# A* :

The A* (pronounced "A-star") search algorithm is a widely used and effective pathfinding algorithm. It's commonly used in various fields, including artificial intelligence, robotics, and video games. A* is an extension of dijkstra algorithm and is used to find the shortest path from a starting point to a goal in a graph, grid, or map.

Here's a high-level explanation of the A* search algorithm:

1. **Initialization:**

   - You start with a graph or grid representing your environment. Each location in this environment is called a "node" or "cell."
   - You have a starting node and a goal node. The goal is the destination you want to reach.

2. **Open List and Closed List:**

   - A* uses two lists: the "Open List" and the "Closed List."
   - The Open List holds nodes that need to be explored or considered.
   - The Closed List holds nodes that have already been explored.

3. **G and H Scores:**

   - Each node on the Open List has two values associated with it: G and H scores.
   - G (the "cost-so-far") represents the actual cost to reach a particular node from the starting node.
   - H (the "heuristic") is an estimate of the cost from the current node to the goal. It's a heuristic because it doesn't give you the exact cost but an estimation.

4. **F Score:**

   - The F score is the sum of G and H: `F = G + H`.
   - A* selects the node with the lowest F score from the Open List, as this is the node that is estimated to be the most promising.

5. **Expanding Nodes:**

   - For the selected node, you expand it by considering its neighbors (often called "successor" nodes).
   - Calculate G and H scores for each neighbor.
   - If a neighbor is not on the Open or Closed List, add it to the Open List with the calculated F, G, and H scores.

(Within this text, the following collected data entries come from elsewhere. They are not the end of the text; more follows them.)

Lemma depth_loop_ok segs trail rest fuel c name depth :
  Forall seg_ok segs → (length segs + 2 ≤ fuel)%nat → c ≠ 0 → name !! 0%nat = Some c →
  0 ≤ depth → depth + zlen segs + 1 < 4294967296 →
  depth_loop fuel (if bool_decide (segs = [] ∧ trail = 0%nat) then None
                   else Some (path_text segs trail ++ 0 :: rest)) name depth = Ok (depth + zlen segs + 1).
Proof.
  revert fuel c name depth. induction segs as [|[n nm] segs IH]; intros fuel c name depth Hok Hf Hc Hn Hd Hb.
  - destruct fuel as [|[|fuel]]; [simpl in Hf; lia..|]. cbn [depth_loop].
    rewrite (proj2 (aget_ok name 0 c)) by done. cbn [mbind outcome_bind]. rewrite (proj2 (Z.eqb_neq _ _) Hc).
    change (zlen (@nil (nat * list Z))) with 0 in *. rewrite (u32_small (depth + 1)) by lia.
    replace (depth + 0 + 1) with (depth + 1) by lia.
    destruct trail as [|trail]; [done|]. rewrite bool_decide_false by naive_solver.
    unfold path_text. cbn [mbind list_bind app]. by rewrite path_parse_end.
  - apply Forall_cons in Hok as [(Hne & Hlen & Hch) Hok]. cbn [snd] in *.
    destruct fuel as [|fuel]; [simpl in Hf; lia|]. rewrite bool_decide_false by naive_solver. cbn [depth_loop].
    rewrite (proj2 (aget_ok name 0 c)) by done. cbn [mbind outcome_bind]. rewrite (proj2 (Z.eqb_neq _ _) Hc).
    rewrite zlen_cons in *. pose proof (zlen_nonneg segs). rewrite (u32_small (depth + 1)) by lia.
    destruct (path_text_head segs trail rest) as (t & Ht & Hst & Hz).
    rewrite path_text_cons, <- !app_assoc.
    rewrite (path_parse_seg (S n) nm _ t) by done. rewrite Hz. cbn [mbind outcome_bind].
    destruct nm as [|x nm]; [done|]. apply Forall_cons in Hch as [[_ Hx] _].
    rewrite (IH fuel x) by (done || (simpl in Hf; lia)). f_equal. lia.
Qed.

Lemma path_depth_ok junk_name segs trail rest :
  segs ≠ [] → Forall seg_ok segs → length junk_name = 16%nat → zlen segs < 4294967296 →
  path_depth_cnt junk_name (path_text segs trail ++ 0 :: rest) = Ok (zlen segs).
Proof.
  intros Hne Hok HL Hb. destruct segs as [|[n nm] segs]; [done|].
  apply Forall_cons in Hok as [(Hnm & Hlen & Hch) Hok]. cbn [snd] in *. rewrite zlen_cons in *.
  destruct (path_text_head segs trail rest) as (t & Ht & Hst & Hz).
  assert (Hfl : (length segs ≤ length (path_text segs trail))%nat).
  { clear. unfold path_text. rewrite length_app. induction segs as [|sg segs IH]; [simpl; lia|].
    change ((sg :: segs) ≫= seg_text) with (seg_text sg ++ (segs ≫= seg_text)). rewrite length_app, length_cons.
    unfold seg_text at 1. rewrite length_app, length_replicate. lia. }
  unfold path_depth_cnt. rewrite path_text_cons, <- !app_assoc.
  rewrite (path_parse_seg (S n) nm _ t) by (done || lia). rewrite Hz. cbn [mbind outcome_bind].
  destruct nm as [|x nm]; [done|]. apply Forall_cons in Hch as [[_ Hx] _].
  rewrite (depth_loop_ok segs trail rest _ x) by
    (done || lia || (rewrite !length_app, length_cons; simpl length; lia)).
  f_equal.
Qed.

(** [path_depth_cnt] terminates and counts the components of a path: for every path of
    at least one component (names of 1 to 16 bytes), with any number of slashes before each
    component and at the end, it returns the number of components, whatever
    the uninitialised [name] held. *)
Theorem path_depth_components junk_name segs trail rest :
  segs ≠ [] → Forall seg_ok segs → length junk_name = 16%nat → zlen segs < 4294967296 →
  path_depth_cnt junk_name (path_text segs trail ++ 0 :: rest) = Ok (zlen segs).
Proof. apply path_depth_ok. Qed.

Lemma path_depth_components_witness :
  path_depth_cnt (replicate 16 255) [47; 47; 97; 47; 98; 99; 47; 0] = Ok 2.
Proof.
  apply (path_depth_components (replicate 16 255) [(1%nat, [97]); (0%nat, [98; 99])] 1 []).
  - discriminate.
  - repeat constructor; simpl; done || lia.
  - reflexivity.
  - reflexivity.
Defined.

(** ** A session *)

(** A mounted partition as [partition_format] leaves it; of the disk only the sectors that
    the session needs are there: the bitmaps (2 and 3), the first two sectors of the inode
    table (4 and 5) and four data blocks (612 to 615). *)
Definition session_fs : fs :=
  let fill l := l ++ replicate (512 - length l) 0 in
  Fs {[ 2 := fill [1]; 3 := fill [1]; 4 := fill (inode_bytes (root_inode demo_sb)); 5 := fill [];
        612 := fill (dot_entries 0 0); 613 := fill []; 614 := fill []; 615 := fill [] ]}
    (Partition 0 4708 demo_sb (Bitmap 512 (1 :: replicate 512 0)) (Bitmap 512 (1 :: replicate 512 0)) []) ∅
    {[ ROOT_DIR := Dir 0 0 (replicate 512 0) ]}
    (replicate 32 (File 0 0 0)) [0; 1; 2; -1; -1; -1; -1; -1] 0 ∅ fresh_queue []
    ((λ k, 0xc0101000 + 16 * k) <$> seqZ 0 120).

(** mkdir ("/a"); open ("/a/f", O_CREAT | O_RDWR); write "hello"; lseek to 1; read;
    chdir ("/a"); getcwd; unlink of the open file; close; unlink; open again. *)
Definition session (junk_name junk_de : list Z) : outcome (list Z * list Z * option (list Z)) :=
  let a := [47; 97; 0] in
  let f := [47; 97; 47; 102; 0] in
  s ← open_root_dir session_fs;
  '(r1, s) ← sys_mkdir junk_name junk_de a s;
  '(fd, s) ← sys_open junk_name junk_de f 6 s;
  '(n, s, _) ← sys_write 1 fd [104; 101; 108; 108; 111] 5 s;
  '(r2, s) ← sys_lseek fd 1 1 s;
  '(m, dst, s, _) ← sys_read 1 false fd (replicate 8 0) 8 s;
  '(r3, s) ← sys_chdir junk_de a s;
  '(cwd, s) ← sys_getcwd 10 (replicate 16 0) 16 s;
  '(r4, s) ← sys_unlink junk_de f s;
  '(r5, s) ← sys_close fd s;
  '(r6, s) ← sys_unlink junk_de f s;
  '(r7, s) ← sys_open junk_name junk_de f 2 s;
  Ok ([r1; fd; n; r2; m; r3; r4; r5; r6; r7], dst, cwd).

(** The system calls work together on a freshly formatted partition.  Creating a
    directory and a file in it, writing, seeking and reading give back the bytes
    written; the working directory is "/a"; the open file cannot be removed;
    after [close] it can, and it is gone. *)
Theorem fs_session :
  session (replicate 16 9) (replicate 24 9)
    = Ok ([0; 3; 5; 1; 4; 0; -1; 0; 0; -1], [101; 108; 108; 111; 0; 0; 0; 0],
          Some ([47; 97] ++ replicate 14 0)).
Proof. vm_compute. reflexivity. Qed.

6. **Choosing the Next Node:**

   - The node with the lowest F score on the Open List becomes the next node to explore.
   - If the goal node is selected, the path is found, and you can reconstruct the path by tracing back from the goal node to the start node.

7. **Repeat:**

   - Continue this process until you reach the goal node, or the Open List becomes empty (indicating that there is no path to the goal).

8. **Optimality:**

   - A* is known for its optimality; it guarantees that it will find the shortest path if one exists.

A* uses a combination of the G and H scores to prioritize exploring nodes. The G score ensures that the algorithm explores paths with lower actual costs, and the H score guides it toward the goal. By considering the total cost (F score), A* efficiently finds the optimal path. However, it's important to choose an appropriate heuristic for the problem to ensure A* works effectively.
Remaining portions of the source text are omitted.